When we have a surplus of veggies or fruits that somebody has so kindly given to us, I freeze or preserve it to save for later. I have cooked and mashed up extra veggies, and then I freeze it in ice cube trays or in small size plastic containers. I froze apricot halves as well as pureed apricots in ice cube trays, and also preserved apricot puree in bottles. I'm definitely loving this summer's harvests and looking forward to more harvesting throughout the fall; I can't wait to get my hands on some fresh peaches and pears to freeze and preserve, as well as the apples growing on my trees outside. If anyone has an abundance of produce that they are wanting to share, we'd love to have some!
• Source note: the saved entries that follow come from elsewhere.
(** [get_conversation_history ctx] at time [now]: the evicted deque is stored
    back (the deque is mutated in place), and the converted list returned. *)
Definition get_conversation_history (m : memory_store) (ctx : context)
    (now : Z) : memory_store * list message :=
  let k := get_memory_key ctx in
  let memory := evict_expired now (mem_get m k) in
  (<[k := memory]> m, map turn_to_message memory).

(** [forget]: [conversation_memory[k].clear()]. *)
Definition forget (m : memory_store) (ctx : context) : memory_store :=
  <[get_memory_key ctx := []]> m.

(** Memory operations as the bot performs them over its lifetime. *)
Inductive mem_op :=
  | OpAdd (ctx : context) (r c : string) (now : Z)
  | OpRead (ctx : context) (now : Z)
  | OpForget (ctx : context).

Definition run_mem_op (m : memory_store) (op : mem_op) : memory_store :=
  match op with
  | OpAdd ctx r c now => add_to_memory m ctx r c now
  | OpRead ctx now => fst (get_conversation_history m ctx now)
  | OpForget ctx => forget m ctx
  end.

Definition run_mem_ops (m : memory_store) (ops : list mem_op) : memory_store :=
  fold_left run_mem_op ops m.

(** The last [n] elements of a list. *)
Definition lastn {A} (n : nat) (l : list A) : list A :=
  skipn (length l - n) l.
Before I go to bed each night, I give Elsie 4 ounces of fortified breast milk. I stopped pumping breast milk about a month ago, but have enough saved in my deep freeze to be able to feed it to her for several more months. We have also found that, while Elsie is not lactose intolerant, she does a lot better with goat milk than cow milk. Cow's milk made her constipated and seemed to aggravate her eczema. Goat milk is the closest in composition to human breast milk, and is so much easier for little tummies to digest. It's also the most comparable to whole cow's milk in terms of fat and calories; cow milk alternatives like almond milk or soy milk generally have very low calories and are low-fat. I'm not anti-cow milk by any means, but Elsie has been doing great on goat's milk, so we will continue to use it as the base liquid for her blends.
Anyway, thanks for listening to my food rambles. I so enjoy making wholesome food to feed Elsie and thinking of new ingredients to add to her blends. It helps me to feel more like a typical mom who cooks for her family, which might seem kinda silly to you, but as the mother of a tube-fed child, anything that makes us feel more "normal" is a good thing.